■ PROBLEM STATEMENT
Once you find a line containing the word "moves" in the entries below, copy it.

■ Stored data
(* ===== verification/TcpProcess.v ===== *)
(** * TCP: the state machine and the demultiplexer
    (src/src/lwip/core/tcp_in.c: tcp_process, tcp_listen_input,
    tcp_timewait_input, tcp_input)

    The segment at hand is a [tcp_in]; [tcp_input] is modelled from the point
    where the header has been checked and converted to host order. *)
From S2P Require Import Prelude ByteOrder IpAddr Ip Tcp TcpOut TcpIn TcpWorld.

(** A reset that answers the segment at hand. *)
Definition rst_reply {A} (i : tcp_in) (w : tcp_world A) : tcp_world A :=
  w_rst (in_ackno i) (u32 (in_seqno i + in_tcplen i)) (in_dst_ip i) (in_src_ip i) (in_dest i) (in_src i) w.

(** ** Transitions of one control block without callbacks *)

(** The RST part of [tcp_process]. *)
Definition rst_acceptable (p : tcp_pcb) (i : tcp_in) : bool :=
  if state_is (state p) SYN_SENT then in_ackno i =? snd_nxt p
  else TCP_SEQ_BETWEEN (in_seqno i) (rcv_nxt p) (rcv_nxt p + rcv_wnd p).

(** The activity timer and the options. *)
Definition note_activity (ticks : Z) (p : tcp_pcb) : tcp_pcb :=
  (if has_flag (flags p) TF_RXCLOSED then p else p <| tmr := ticks |>) <| keep_cnt_sent := 0 |>.

(** SYN_SENT: the SYN and ACK that complete the handshake. *)
Definition syn_sent_ok (p : tcp_pcb) (i : tcp_in) : res bool :=
  if has_flag (in_flags i) TCP_ACK && has_flag (in_flags i) TCP_SYN then
    match unacked p with
    | [] => Err BadAccess
    | s :: _ => Ok (in_ackno i =? u32 (seg_seqno s + 1))
    end
  else Ok false.
Definition syn_sent_establish (e : tcp_env) (i : tcp_in) (p : tcp_pcb) : res tcp_pcb :=
  let m := tcp_eff_send_mss e (mss p) (remote_ip p) in
  let p := p <| snd_buf := u16 (snd_buf p + 1) |> <| rcv_nxt := u32 (in_seqno i + 1) |>
             <| rcv_ann_right_edge := u32 (in_seqno i + 1) |> <| lastack := in_ackno i |>
             <| snd_wnd := in_wnd i |> <| snd_wnd_max := in_wnd i |> <| snd_wl1 := u32 (in_seqno i - 1) |>
             <| state := ESTABLISHED |> <| mss := m |> <| ssthresh := u16 (m * 10) |>
             <| cwnd := if cwnd p =? 1 then u16 (m * 2) else m |> in
  assert! 0 <? snd_queuelen p in
  match unacked p with
  | [] => Err BadAccess
  | _ :: rest =>
      let p := p <| snd_queuelen := snd_queuelen p - 1 |> <| unacked := rest |> in
      Ok (match rest with [] => p <| rtime := -1 |> | _ => p <| rtime := 0 |> <| nrtx := 0 |> end)
  end.

Section Process.
Context {A : Type} (cb : tcp_callbacks A).
Abbreviation world := (tcp_world A).
Implicit Types (w : world) (id : addr).

Definition w_receive (id : addr) (i : tcp_in) (w : world) : res (tcp_in * world) :=
  run_pcb id (fun p e => let! (p, e, i) := tcp_receive p e i in Ok (i, p, e)) w.
Definition set_state (id : addr) (s : tcp_state) (w : world) : res world :=
  upd_pcb id (fun p => p <| state := s |>) w.

(** Both ends have sent their FIN: the block moves to the TIME-WAIT list. *)
Definition enter_timewait (id : addr) (w : world) : res world :=
  let! w := upd_pcb id tcp_pcb_purge w in
  let! w := set_state id TIME_WAIT (rmv_active id w) in
  Ok (reg_tw id w).

(** ** The states of tcp_process *)
Definition process_syn_sent (id : addr) (i : tcp_in) (w : world) : res (err_t * world * tcp_in) :=
  let! p := get_pcb w id in
  let! ok := syn_sent_ok p i in
  if ok : bool then
    let! p := syn_sent_establish (w_env w) i p in
    let! (err, w) := ev_connected cb id ERR_OK (put_pcb id p w) in
    if err =? ERR_ABRT then Ok (ERR_ABRT, w, i)
    else let! w := upd_pcb id tcp_ack_now w in Ok (ERR_OK, w, i)
  else if has_flag (in_flags i) TCP_ACK then Ok (ERR_OK, rst_reply i w, i)
  else Ok (ERR_OK, w, i).

Definition process_syn_rcvd (id : addr) (i : tcp_in) (w : world) : res (err_t * world * tcp_in) :=
  let! p := get_pcb w id in
  if has_flag (in_flags i) TCP_ACK then
    if TCP_SEQ_BETWEEN (in_ackno i) (lastack p + 1) (snd_nxt p) then
      let! w := set_state id ESTABLISHED w in
      let! (err, w) := ev_accept cb id ERR_OK w in
      if negb (err =? ERR_OK) then
        let! w := if err =? ERR_ABRT then Ok w else tcp_abort cb id w in
        Ok (ERR_ABRT, w, i)
      else
        let! p := get_pcb w id in
        let old_cwnd := cwnd p in
        let! (i, w) := w_receive id i w in
        let! w := upd_pcb id (fun p =>
          p <| acked := if acked p =? 0 then 0 else acked p - 1 |>
            <| cwnd := if old_cwnd =? 1 then u16 (mss p * 2) else mss p |>) w in
        let! w :=
          if has_flag (recv_flags i) TF_GOT_FIN then
            let! w := upd_pcb id tcp_ack_now w in set_state id CLOSE_WAIT w
          else Ok w in
        Ok (ERR_OK, w, i)
    else Ok (ERR_OK, rst_reply i w, i)
  else if has_flag (in_flags i) TCP_SYN && (in_seqno i =? u32 (rcv_nxt p - 1)) then
    let! w := upd_pcb id tcp_rexmit w in Ok (ERR_OK, w, i)
  else Ok (ERR_OK, w, i).

(** The segment acknowledges everything that was sent (our FIN included). *)
Definition acks_all (i : tcp_in) (p : tcp_pcb) : bool :=
  has_flag (in_flags i) TCP_ACK && (in_ackno i =? snd_nxt p).

Definition process_open (id : addr) (i : tcp_in) (w : world) : res (err_t * world * tcp_in) :=
  let! (i, w) := w_receive id i w in
  let! w :=
    if has_flag (recv_flags i) TF_GOT_FIN then
      let! w := upd_pcb id tcp_ack_now w in set_state id CLOSE_WAIT w
    else Ok w in
  Ok (ERR_OK, w, i).
Definition process_fin_wait_1 (id : addr) (i : tcp_in) (w : world) : res (err_t * world * tcp_in) :=
  let! (i, w) := w_receive id i w in
  let! p := get_pcb w id in
  let! w :=
    if has_flag (recv_flags i) TF_GOT_FIN then
      let! w := upd_pcb id tcp_ack_now w in
      if acks_all i p then enter_timewait id w else set_state id CLOSING w
    else if acks_all i p then set_state id FIN_WAIT_2 w
    else Ok w in
  Ok (ERR_OK, w, i).
Definition process_fin_wait_2 (id : addr) (i : tcp_in) (w : world) : res (err_t * world * tcp_in) :=
  let! (i, w) := w_receive id i w in
  let! w :=
    if has_flag (recv_flags i) TF_GOT_FIN then
      let! w := upd_pcb id tcp_ack_now w in enter_timewait id w
    else Ok w in
  Ok (ERR_OK, w, i).
Definition process_closing (id : addr) (i : tcp_in) (w : world) : res (err_t * world * tcp_in) :=
  let! (i, w) := w_receive id i w in
  let! p := get_pcb w id in
  let! w := if acks_all i p then enter_timewait id w else Ok w in
  Ok (ERR_OK, w, i).
Definition process_last_ack (id : addr) (i : tcp_in) (w : world) : res (err_t * world * tcp_in) :=
  let! (i, w) := w_receive id i w in
  let! p := get_pcb w id in
  Ok (ERR_OK, w, if acks_all i p then i <| recv_flags := Z.lor (recv_flags i) TF_CLOSED |> else i).

Definition process_state (s : tcp_state) (id : addr) (i : tcp_in) (w : world) : res (err_t * world * tcp_in) :=
  match s with
  | SYN_SENT => process_syn_sent id i w
  | SYN_RCVD => process_syn_rcvd id i w
  | CLOSE_WAIT | ESTABLISHED => process_open id i w
  | FIN_WAIT_1 => process_fin_wait_1 id i w
  | FIN_WAIT_2 => process_fin_wait_2 id i w
  | CLOSING => process_closing id i w
  | LAST_ACK => process_last_ack id i w
  | _ => Ok (ERR_OK, w, i)
  end.

Definition tcp_process (id : addr) (i : tcp_in) (w : world) : res (err_t * world * tcp_in) :=
  let! p := get_pcb w id in
  if has_flag (in_flags i) TCP_RST then
    if rst_acceptable p i then
      assert! negb (state_is (state p) CLOSED) in
      Ok (ERR_RST, put_pcb id (p <| flags := clear_flag (flags p) TF_ACK_DELAY |>) w,
          i <| recv_flags := Z.lor (recv_flags i) TF_RESET |>)
    else Ok (ERR_OK, w, i)
  else if has_flag (in_flags i) TCP_SYN && negb (state_is (state p) SYN_SENT) && negb (state_is (state p) SYN_RCVD) then
    Ok (ERR_OK, put_pcb id (tcp_ack_now p) w, i)
  else
    let! p := tcp_parseopt (note_activity (tcp_ticks (w_env w)) p) i in
    process_state (state p) id i (put_pcb id p w).

(** ** Listening and TIME-WAIT *)
Definition accept_pcb (i : tcp_in) (l : tcp_pcb_listen) (p : tcp_pcb) : tcp_pcb :=
  p <| local_ip := in_dst_ip i |> <| local_port := ls_local_port l |> <| remote_ip := in_src_ip i |>
    <| remote_port := in_src i |> <| state := SYN_RCVD |> <| rcv_nxt := u32 (in_seqno i + 1) |>
    <| rcv_ann_right_edge := u32 (in_seqno i + 1) |> <| snd_wnd := in_wnd i |> <| snd_wnd_max := in_wnd i |>
    <| ssthresh := in_wnd i |> <| snd_wl1 := u32 (in_seqno i - 1) |>
    <| so_options := Z.land (ls_so_options l) SOF_INHERITED |>.

Definition tcp_listen_input (lid : addr) (i : tcp_in) (w : world) : res (err_t * world) :=
  let! l := of_option BadAccess (w_listen w !! lid) in
  if has_flag (in_flags i) TCP_RST then Ok (ERR_OK, w)
  else if has_flag (in_flags i) TCP_ACK then Ok (ERR_OK, rst_reply i w)
  else if has_flag (in_flags i) TCP_SYN then
    let! (o, w) := tcp_alloc cb (ls_prio l) w in
    match o with
    | None => Ok (ERR_MEM, w)
    | Some id =>
        let! w := upd_pcb id (accept_pcb i l) w in
        let w := (reg_active id w) <| w_app := ev_passive cb lid id (w_app w) |> in
        let! p := get_pcb w id in
        let! p := tcp_parseopt p i in
        let w := put_pcb id (p <| mss := tcp_eff_send_mss (w_env w) (mss p) (remote_ip p) |>) w in
        let! (rc, w) := w_enqueue_flags id (Z.lor TCP_SYN TCP_ACK) w in
        if negb (rc =? ERR_OK) then
          let! w := tcp_abandon cb id false w in Ok (rc, w)
        else w_output id w
    end
  else Ok (ERR_OK, w).

Definition tcp_timewait_input (id : addr) (i : tcp_in) (w : world) : res (err_t * world) :=
  let! p := get_pcb w id in
  let ack (p : tcp_pcb) (w : world) :=
    if 0 <? in_tcplen i then w_output id (put_pcb id (tcp_ack_now p) w) else Ok (ERR_OK, put_pcb id p w) in
  if has_flag (in_flags i) TCP_RST then Ok (ERR_OK, w)
  else if has_flag (in_flags i) TCP_SYN then
    if TCP_SEQ_BETWEEN (in_seqno i) (rcv_nxt p) (rcv_nxt p + rcv_wnd p) then Ok (ERR_OK, rst_reply i w)
    else ack p w
  else if has_flag (in_flags i) TCP_FIN then ack (p <| tmr := tcp_ticks (w_env w) |>) w
  else ack p w.

(** ** Demultiplexing *)
Definition pcb_matches (i : tcp_in) (p : tcp_pcb) : bool :=
  (remote_port p =? in_src i) && (local_port p =? in_dest i) &&
  (remote_ip p =? in_src_ip i) && (local_ip p =? in_dst_ip i).

(** The first active block of the connection; the assertions are those of the
    loop. *)
Fixpoint find_active (w : world) (i : tcp_in) (l : list addr) : res (option addr) :=
  match l with
  | [] => Ok None
  | id :: l' =>
      let! p := get_pcb w id in
      assert! negb (state_is (state p) CLOSED) in
      assert! negb (state_is (state p) TIME_WAIT) in
      assert! negb (state_is (state p) LISTEN) in
      if pcb_matches i p then Ok (Some id) else find_active w i l'
  end.
Fixpoint find_tw (w : world) (i : tcp_in) (l : list addr) : res (option addr) :=
  match l with
  | [] => Ok None
  | id :: l' =>
      let! p := get_pcb w id in
      assert! state_is (state p) TIME_WAIT in
      if pcb_matches i p then Ok (Some id) else find_tw w i l'
  end.
(** The listening block for the port: the first with the very address, else
    the last one for any address. *)
Fixpoint find_listen (w : world) (i : tcp_in) (l : list addr) (any : option addr) : res (option addr) :=
  match l with
  | [] => Ok any
  | id :: l' =>
      let! p := of_option BadAccess (w_listen w !! id) in
      if ls_local_port p =? in_dest i then
        if ls_local_ip p =? in_dst_ip i then Ok (Some id)
        else find_listen w i l' (if ls_local_ip p =? IPADDR_ANY then Some id else any)
      else find_listen w i l' any
  end.
(** The block found moves to the front of its list. *)
Definition to_front (id : addr) (l : list addr) : list addr := id :: unlink id l.

(** ** tcp_input *)

(** The jump to "aborted". *)
Definition input_end (w : world) : world := w <| tcp_input_pcb := None |>.

(** The callbacks after [tcp_process] for a connection that lives on. *)
Definition input_sent (id : addr) (w : world) : res (err_t * world) :=
  let! p := get_pcb w id in
  if 0 <? acked p then ev_sent cb id (acked p) w else Ok (ERR_OK, w).
Definition input_data (id : addr) (i : tcp_in) (w : world) : res (err_t * world) :=
  match recv_data i with
  | None => Ok (ERR_OK, w)
  | Some data =>
      let! p := get_pcb w id in
      assert! bool_decide (refused_data p = None) in
      if has_flag (flags p) TF_RXCLOSED then
        let! w := tcp_abort cb id w in Ok (ERR_ABRT, w)
      else
        let! (err, w) := ev_recv cb id (Some data) ERR_OK w in
        if (err =? ERR_ABRT) || (err =? ERR_OK) then Ok (err, w)
        else let! w := upd_pcb id (fun p => p <| refused_data := Some (data, false) |>) w in Ok (err, w)
  end.
Definition input_fin (id : addr) (i : tcp_in) (w : world) : res (err_t * world) :=
  if has_flag (recv_flags i) TF_GOT_FIN then
    let! p := get_pcb w id in
    match refused_data p with
    | Some (data, _) => Ok (ERR_OK, put_pcb id (p <| refused_data := Some (data, true) |>) w)
    | None =>
        let p := if rcv_wnd p =? TCP_WND then p else p <| rcv_wnd := u16 (rcv_wnd p + 1) |> in
        ev_recv cb id None ERR_OK (put_pcb id p w)
    end
  else Ok (ERR_OK, w).
Definition input_callbacks (id : addr) (i : tcp_in) (w : world) : res world :=
  let! (err, w) := input_sent id w in
  if err =? ERR_ABRT then Ok (input_end w)
  else
    let! (err, w) := input_data id i w in
    if err =? ERR_ABRT then Ok (input_end w)
    else
      let! (err, w) := input_fin id i w in
      if err =? ERR_ABRT then Ok (input_end w)
      else
        let! (_, w) := w_output id (w <| tcp_input_pcb := None |>) in
        Ok (input_end w).

(** A segment for an active connection. *)
Definition input_active (id : addr) (i : tcp_in) (w : world) : res world :=
  let i := i <| recv_data := None |> <| recv_flags := 0 |> in
  let! p := get_pcb w id in
  let! (go, w) :=
    match refused_data p with
    | None => Ok (true, w)
    | Some _ =>
        let! (err, w) := tcp_process_refused_data cb id w in
        if err =? ERR_ABRT then Ok (false, w)
        else
          let! p := get_pcb w id in
          Ok (bool_decide (refused_data p = None) || negb (0 <? in_tcplen i), w)
    end in
  if negb go then Ok (input_end w)
  else
    let! (err, w, i) := tcp_process id i (w <| tcp_input_pcb := Some id |>) in
    if err =? ERR_ABRT then Ok (input_end w)
    else if has_flag (recv_flags i) TF_RESET then
      let! w := ev_err cb id ERR_RST w in
      let! w := tcp_pcb_remove_active id w in
      Ok (input_end (free_pcb id w))
    else if has_flag (recv_flags i) TF_CLOSED then
      let! p := get_pcb w id in
      let! w := if has_flag (flags p) TF_RXCLOSED then Ok w else ev_err cb id ERR_CLSD w in
      let! w := tcp_pcb_remove_active id w in
      Ok (input_end (free_pcb id w))
    else input_callbacks id i w.

Definition tcp_input (i : tcp_in) (w : world) : res world :=
  let! o := find_active w i (tcp_active_pcbs w) in
  match o with
  | Some id => input_active id i (w <| tcp_active_pcbs := to_front id (tcp_active_pcbs w) |>)
  | None =>
      let! o := find_tw w i (tcp_tw_pcbs w) in
      match o with
      | Some id => let! (_, w) := tcp_timewait_input id i w in Ok w
      | None =>
          let! o := find_listen w i (tcp_listen_pcbs w) None in
          match o with
          | Some id =>
              let! (_, w) := tcp_listen_input id i (w <| tcp_listen_pcbs := to_front id (tcp_listen_pcbs w) |>) in Ok w
          | None => Ok (if has_flag (in_flags i) TCP_RST then w else rst_reply i w)
          end
      end
  end.
End Process.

■ RESPONSE BELOW
(** Both ends have sent their FIN: the block moves to the TIME-WAIT list. *)
(** The block found moves to the front of its list. *)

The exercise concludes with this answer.